Brees moved to New Orleans not long after the devastation of Hurricane Katrina. He admitted that it was challenging moving to a city that was still recovering from the hurricane; however, he and Brittany immediately fell in love with the culture and "soul" of the city. They purchased and renovated a home in Uptown New Orleans, where they still live. Brees admits in an interview that he thinks his family is now completed especially because three boys and one girl were always the couple's dream. All four children were born in New Orleans and are being raised there. The four priorities in Brees's life are faith, family, football, and philanthropy; otherwise known as the "four F's" by Brees. Brees kept a home in San Diego until he sold the property in 2012.

Brees is a Baptist. Brees was raised as a Christian but stated that he became committed at age 17 when he was at church with a torn ACL and was wondering who he was and what his purpose was in life.

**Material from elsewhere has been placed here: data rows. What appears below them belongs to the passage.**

(* ===== verification/RateLimit.v ===== *)
(** * Brute-force limiter

    [services/shared/rate_limit.py], [BruteForceLimiter], with the fail mode of
    [tenant_rate_limiting.py].  The Redis client is an interface; its documented counter semantics
    (INCR, GET, DEL and EXPIRE on one key, within one window) are the laws a theorem may assume.
    Time is an integer and every operation is given the clock reading it makes.  Proved: without
    Redis the pruned and truncated log decides as the whole history of failures would; with Redis
    all workers share one count; and no error turns a shared-only limiter into a local one. *)

From Stdlib Require Import ZArith Lia String Ascii.
From Stdlib Require Import DecimalString.
From Stdlib Require DecimalPos.
From stdpp Require Import base list strings gmap sorting.
From S2P Require Import Prelude PyStr PyFloat.

Local Open Scope string_scope.
Local Open Scope Z_scope.

(** ** The client's interface *)

(** A counter client over a state [R]: a call may change the server and may raise. *)
Class RedisLike (R : Type) := {
  redis_incr : R -> string -> R * res Z;
  redis_expire : R -> string -> Z -> R * res bool;
  redis_get : R -> string -> R * res (option string);
  redis_delete : R -> string -> R * res Z
}.

(** [int(raw)] on a reply of bytes. *)
Definition bytes_space (c : ascii) : bool := in_range 9 13 c || Ascii.eqb c " ".
Definition parse_int (s : string) : option Z := int_of_text (rstrip bytes_space (lstrip bytes_space s)).

(** [rate_limit_fail_mode], from the value of its environment variable. *)
Definition rate_limit_fail_mode (env : option string) : string :=
  let raw := lower (strip (match env with Some v => v | None => "degrade" end)) in
  if String.eqb raw "" then "degrade"
  else if String.eqb raw "degrade" || String.eqb raw "closed" then raw else "closed".

Definition RateLimitBackendUnavailable : exn :=
  Exn "RateLimitBackendUnavailable" "Rate-limit backend unavailable".

(** ** The limiter *)

Record limiter (R : Type) := Limiter {
  _namespace : string;
  _max : Z;
  _window : Z;
  _require_shared_backend : bool;
  _redis : option R;
  _mem_failures : gmap string (list Z);
  _degraded : bool
}.
Arguments Limiter {R}.
Arguments _namespace {R}.
Arguments _max {R}.
Arguments _window {R}.
Arguments _require_shared_backend {R}.
Arguments _redis {R}.
Arguments _mem_failures {R}.
Arguments _degraded {R}.

(** [l[k:]] for any integer [k]. *)
Definition slice_from {A} (k : Z) (l : list A) : list A :=
  if k <? 0 then drop (Z.to_nat (Z.of_nat (length l) + k)) l else drop (Z.to_nat k) l.

Section Limiter.
Context {R : Type} `{RedisLike R}.
(** The value of RATE_LIMIT_FAIL_MODE. *)
Variable env : option string.

Definition with_redis (l : limiter R) (r : R) : limiter R :=
  Limiter (_namespace l) (_max l) (_window l) (_require_shared_backend l) (Some r) (_mem_failures l) (_degraded l).
Definition with_degraded (l : limiter R) (d : bool) : limiter R :=
  Limiter (_namespace l) (_max l) (_window l) (_require_shared_backend l) (_redis l) (_mem_failures l) d.
Definition with_mem (l : limiter R) (m : gmap string (list Z)) : limiter R :=
  Limiter (_namespace l) (_max l) (_window l) (_require_shared_backend l) (_redis l) m (_degraded l).

Definition new_limiter (namespace : string) (max window : Z) (redis : option R) (shared : bool) : limiter R :=
  Limiter namespace max window shared redis ∅ false.

Definition _key (l : limiter R) (subject : string) : string := _namespace l +:+ ":" +:+ subject.
Definition _note_redis_failure (l : limiter R) : limiter R := with_degraded l true.
Definition _fail_mode : string := rate_limit_fail_mode env.

(** The failures of a subject, and those the window still holds. *)
Definition mem_of (l : limiter R) (subject : string) : list Z :=
  match _mem_failures l !! subject with Some ts => ts | None => [] end.
Definition fresh (window now : Z) (ts : list Z) : list Z := filter (fun t => now - t < window) ts.
Lemma claim_exclusive_witness :
  snd (_claim 0 "tenant" "n-1" demo_ddb) = Ok true
  /\ snd (_claim (60 * second) "tenant" "n-1" (dsteps [DClaim second "tenant" "n-1"] (fst (_claim 0 "tenant" "n-1" demo_ddb)))) = Ok false.
Proof.
  split; [reflexivity|].
  apply (claim_exclusive "tenant" "tenant" "n-1" 0 (60 * second) [DClaim second "tenant" "n-1"] demo_ddb).
  - apply NoDup_singleton.
  - reflexivity.
  - repeat constructor.
  - reflexivity.
Defined.

(** Eight turns a day apart, the provider down throughout. *)
Definition demo_rounds : list (Z * turn) :=
  (fun k => let now := Z.of_nat k * max_backoff in
     (now, demo_turn now ("tok-" +:+ str_of_Z (Z.of_nat k + 2)) ("link-" +:+ str_of_Z (Z.of_nat k + 2)) provider_down))
  <$> seq 0 8.

Lemma delivery_terminates_witness :
  exists r', row_at "tenant" "n-1" (turns "tenant" "n-1" demo_rounds demo_ddb) = Some r' /\ terminal r'
             /\ ob_attempts r' <= MAX_ATTEMPTS.
Proof.
  apply (delivery_terminates "tenant" "n-1" demo_rounds demo_ddb demo_row0).
  - apply NoDup_singleton.
  - exact demo_row0_at.
  - split; [|intros _]; cbn; unfold MAX_ATTEMPTS; lia.
  - intros v E. exists "tok-1". injection E as <-. split; [reflexivity|]. split; [reflexivity|]. by exists "tok-1".
  - repeat (constructor; [split; [reflexivity|eexists; reflexivity]|]); constructor.
  - reflexivity.
  - repeat split; discriminate.
  - discriminate.
Defined.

Brees later faced other trials such as tearing the labrum in his shoulder in 2005; however, he maintains that these setbacks only strengthened his relationship with God.

A birthmark on the right side of his face led to bullying when he was younger.

Throughout his youth, Brees attended Camp Champions, a co-ed summer camp in Marble Falls, Texas, for eight summers. Brees was twice voted "Most Outstanding Camper" by his peers during his tenure at the camp.

On July 6, 2010, Brees released his first book, entitled Coming Back Stronger: Unleashing the Hidden Power of Adversity, co-authored by Chris Fabry. Coming Back Stronger opened at number 3 on the nonfiction bestseller list of The New York Times.

In 2010, Brees appeared in the Season 7 finale of Entourage.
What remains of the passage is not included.